I'm reading through a bit of SICP right now and came across an example problem which casually throws Church Numerals in your face.

Man, listen, I'm pretty dumb. I know that. You know that. People I pass on the street know that, deep in their hearts and with the certainty of *fact*.

Anyway, Church Numerals. I stumble on 'em every time I come across 'em. Them and the rest of lambda calculus really, jeez, it just falls right out of my head. So, let me go ahead and capture my understanding in a blog before it escapes again.

Church Numerals are just natural numbers, simple as that. The thing is, though, and this is neat, they're numbers *without* numbers - they're encoded with functions. It's, okay, check it.

Instead of thinking of numbers as, well, numbers, we can think of them as things which can apply a function some number of times. Whoa, easy there, don't worry, we'll take it slow.
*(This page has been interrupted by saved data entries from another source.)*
(** X14: the first time a user's style is learnt, the values are stored as
    given: for a user without profile and style data with pairwise distinct
    keys, the style afterwards is exactly the style data, whatever the
    learning rate. *)
Theorem learn_style_first_time self t now style_data user_id :
  profiles self !! resolve_user user_id = None →
  NoDup style_data.*1 →
  style_of (learn_style self t now style_data user_id) user_id
  = list_to_map style_data.
Proof.
  intros Hnew Hnd. rewrite style_of_learn_style.
  unfold style_of. rewrite Hnew. simpl. by apply merge_style_fresh.
Qed.

(** X15: learning a batch of style data is the same as learning its parts
    one after the other, whatever the clock shows in between: the profile
    keeps the creation time of the first call and ends with the
    [last_updated] of the last. *)
Theorem learn_style_app self t now t1 now1 data1 data2 user_id :
  learn_style self t now (data1 ++ data2) user_id
  = learn_style (learn_style self t now1 data1 user_id) t1 now data2 user_id.
Proof.
  rewrite (learn_style_eq (learn_style self t now1 data1 user_id)).
  rewrite (get_profile_after_learning self t now1 t1).
  rewrite !learn_style_eq. simpl. rewrite insert_insert_eq.
  unfold learned, merge_style. simpl. by rewrite foldl_app.
Qed.

(** X16: preferences and style are independent: updating a preference after
    learning a style gives the same engine as learning the style after
    updating the preference, when the first call of either order reads the
    same creation time and the last call of either order the same
    [last_updated]; the clock readings in between do not matter. *)
Theorem update_preference_learn_style_commute self t now t1 now1 t2 now2
    key value style_data user_id :
  update_preference (learn_style self t now1 style_data user_id) t1 now
    key value user_id
  = learn_style (update_preference self t now2 key value user_id) t2 now
      style_data user_id.
Proof.
  rewrite (update_preference_eq (learn_style self t now1 style_data user_id)).
  rewrite (learn_style_eq (update_preference self t now2 key value user_id)).
  rewrite (get_profile_after_learning self t now1 t1).
  rewrite (get_profile_after_update self t now2 t2).
  rewrite learn_style_eq, update_preference_eq. simpl.
  by rewrite !insert_insert_eq.
Qed.

End Engine.

(** ** A run on exact numbers *)

Definition example_engine : PersonalizationEngine (num := Q) :=
  init None None
    {[ "default" := {| created := "2024-01-01T00:00:00"; preferences := ∅;
                       style := {[ "verbosity" := (1 # 2)%Q ]};
                       constitution := Py.VNone; learning_data := [];
                       last_updated := None |} ]}.

Definition example_style_data : list (string * Q) :=
  [("verbosity", 1%Q); ("formality", (1 # 4)%Q)].

Example learn_style_known_key :
  style_of (learn_style example_engine "t" "u" example_style_data None) None
    !! "verbosity"
  = Some ((1 # 2) * (1 - (1 # 10)) + 1 * (1 # 10))%Q.
Proof. vm_compute. reflexivity. Qed.

Example learn_style_new_key :
  style_of (learn_style example_engine "t" "u" example_style_data None) None
    !! "formality"
  = Some (1 # 4)%Q.
Proof. vm_compute. reflexivity. Qed.

Example learn_style_new_user :
  style_of (learn_style example_engine "t" "u" example_style_data (Some "ann"))
    (Some "ann")
  = {[ "verbosity" := 1%Q; "formality" := (1 # 4)%Q ]}.
Proof. vm_compute. reflexivity. Qed.

(** The default user of [example_engine] learns [example_style_data]. *)
Lemma learn_style_blends_witness :
  (∀ key value, (key, value) ∈ example_style_data →
     style_of (learn_style example_engine "t" "u" example_style_data None) None
       !! key
     = Some (match style_of example_engine None !! key with
             | Some old =>
                 add (mul old (sub (literal 1) (learning_rate example_engine)))
                   (mul value (learning_rate example_engine))
             | None => value
             end)) ∧
  (∀ key, key ∉ example_style_data.*1 →
     style_of (learn_style example_engine "t" "u" example_style_data None) None
       !! key
     = style_of example_engine None !! key).
Proof.
  apply (learn_style_blends example_engine "t" "u" example_style_data None).
  apply (bool_decide_unpack _). vm_compute. exact I.
Defined.

(** A user without profile learns [example_style_data]. *)
Lemma learn_style_first_time_witness :
  style_of (learn_style example_engine "t" "u" example_style_data (Some "ann"))
    (Some "ann")
  = list_to_map example_style_data.
Proof.
  apply (learn_style_first_time example_engine "t" "u" example_style_data
           (Some "ann")).
  - reflexivity.
  - apply (bool_decide_unpack _). vm_compute. exact I.
Defined.

Example learn_style_new_user_times :
  (λ p, (created p, last_updated p))
    <$> profiles
          (learn_style example_engine "09:00" "09:01" example_style_data
             (Some "ann")) !! "ann"
  = Some ("09:00", Some "09:01").
Proof. vm_compute. reflexivity. Qed.

Example learn_style_twice :
  style_of
    (learn_style (learn_style example_engine "t" "u" example_style_data None)
       "v" "w" example_style_data None) None
  !! "formality"
  = Some ((1 # 4) * (1 - (1 # 10)) + (1 # 4) * (1 # 10))%Q.
Proof. vm_compute. reflexivity. Qed.

End Personalization.

(* ===================================================================== *)
(** * AthenaBrain: the main interface, and the command line *)
(* ===================================================================== *)

Module Core.

(** The configuration that [_load_config] returns when there is no
    configuration file. *)
Definition default_config : Py.value :=
  Py.VDict
    [("memory",
      Py.VDict [("qdrant_url", Py.VStr "http://localhost:6333");
                ("collection_name", Py.VStr "athena_memories")]);
     ("evolution",
      Py.VDict [("auto_track", Py.VBool true);
                ("rule_threshold", Py.VInt 2)]);
     ("personalization",
      Py.VDict [("enable_mkm12", Py.VBool true);
                ("learning_rate", Py.VFloat (1 # 10))])].

(** [_load_config]: [file] is [None] when the configuration file does not
    exist; otherwise it is the outcome of opening it and of
    [yaml.safe_load], which raises on an unreadable file or a malformed
    document and returns any value, not only a mapping.  (A mapping is
    modelled with string keys.) *)
Definition _load_config (file : option (Py.outcome Py.value))
    : Py.outcome Py.value :=
  match file with
  | Some loaded =>
      document ← loaded;
      Py.Ret (if Py.truthy document then document else Py.VDict [])
  | None => Py.Ret default_config
  end.

(** Line 46 of [__init__]:
    [qdrant_url or self.config.get('memory', {}).get('qdrant_url', ...)].
    The configuration is looked at only when the argument is [None] or
    empty. *)
Definition resolve_qdrant_url (qdrant_url : option string)
    (config : Py.value) : Py.outcome Py.value :=
  let from_config :=
    memory ← Py.call_get config "memory" (Py.VDict []);
    Py.call_get memory "qdrant_url" (Py.VStr "http://localhost:6333") in
  match qdrant_url with
  | Some url => if decide (url = "") then from_config else Py.Ret (Py.VStr url)
  | None => from_config
  end.

(** The first statements of [__init__]: the configuration is loaded, then
    the URL of the vector database is resolved. *)
Definition configured_qdrant_url (file : option (Py.outcome Py.value))
    (qdrant_url : option string) : Py.outcome Py.value :=
  config ← _load_config file;
  resolve_qdrant_url qdrant_url config.

(** An [AthenaBrain] after [__init__]: the loaded configuration and the
    three components.  The engine stands for [EvolutionEngine(config =
    self.config.get('evolution', {}))]. *)
Record AthenaBrain := mkAthenaBrain {
  config : Py.value;
  memory : Memory.MemoryManager;
  evolution : Evolution.Config;
  personalization : Personalization.PersonalizationEngine (num := Q)
}.

Section Facade.

Variable derive_rule_id : string → string → string.
Variable compose_rule_text : string → string → string → nat → string.

(** The call that [AthenaBrain.track_mistake] forwards to the engine:
    [category] and [threshold] are always passed on, with the defaults
    ["general"] and [2] of the facade's own signature when its caller omits
    them. *)
Definition track_mistake_request (self : AthenaBrain)
    (pattern description solution : string) (category : option string)
    (threshold : option Z) : Evolution.Call :=
  let category := default "general" category in
  let threshold := default 2 threshold in
  Evolution.request (evolution self) pattern description solution
    (Some category) (Some threshold).

Definition track_mistake (self : AthenaBrain)
    (disk : option Evolution.EvolutionState) (env : Evolution.Env)
    (pattern description solution : string) (category : option string)
    (threshold : option Z)
    : option Evolution.EvolutionState * Evolution.Outcome :=
  Evolution.track_mistake derive_rule_id compose_rule_text disk env
    (track_mistake_request self pattern description solution category
       threshold).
Okay, so, let's start with zero. Our function `zero`

will take a function `f`

and return a function which will apply it *zero* times. Easy-peasy:

zero = # given f (f) -> # return a function of x (x) -> # which doesn't apply f to x return x

Now, the increment function `inc`

will take a number and return its successor - i.e., a function that applies `f`

one additional time. Shouldn't be too bad:

inc = # given n-1 (prevN) -> # return a function which takes f (f) -> # and returns a function of x (x) -> # which applies f to x n-1 times result = prevN(f)(x) # and applies f once more return f(result)

Given `inc`

, we can define a couple of other numbers for the hell of it:

one = inc zero two = inc one

Now that we've our beautiful-looking numbers, how do we use 'em? Remember, given a number, we can pass it a function `f`

and it'll return a function which applies `f`

n times. So, let's say we were really interested in adding periods to things. We could write an `addPeriod`

function:

addPeriod = (s) -> return s + "."

And we use this with a string, obvs:

addPeriod("") # => "."

Using our numbers, we can apply this bad boy zero times:

zero(addPeriod)("") # => ""

How dang exciting is that? Our zero produced zero periods by applying `addPeriod`

zero times! Just like you'd expect!

Okay, I can see it in your eyes. You want something with a little more razzle-dazzle. Well, prepare to get your mind blown. Let's check out the number two:

two(addPeriod)("") # => ".."

Rad, right? `two`

calls `one`

, `one`

calls `zero`

, `zero`

returns `""`

, `one`

adds a period, and finally, `two`

adds another period. Couldn't be simpler.

Boy, ain't this grand? I can't imagine why anybody would represent numbers the old, boring way ever again.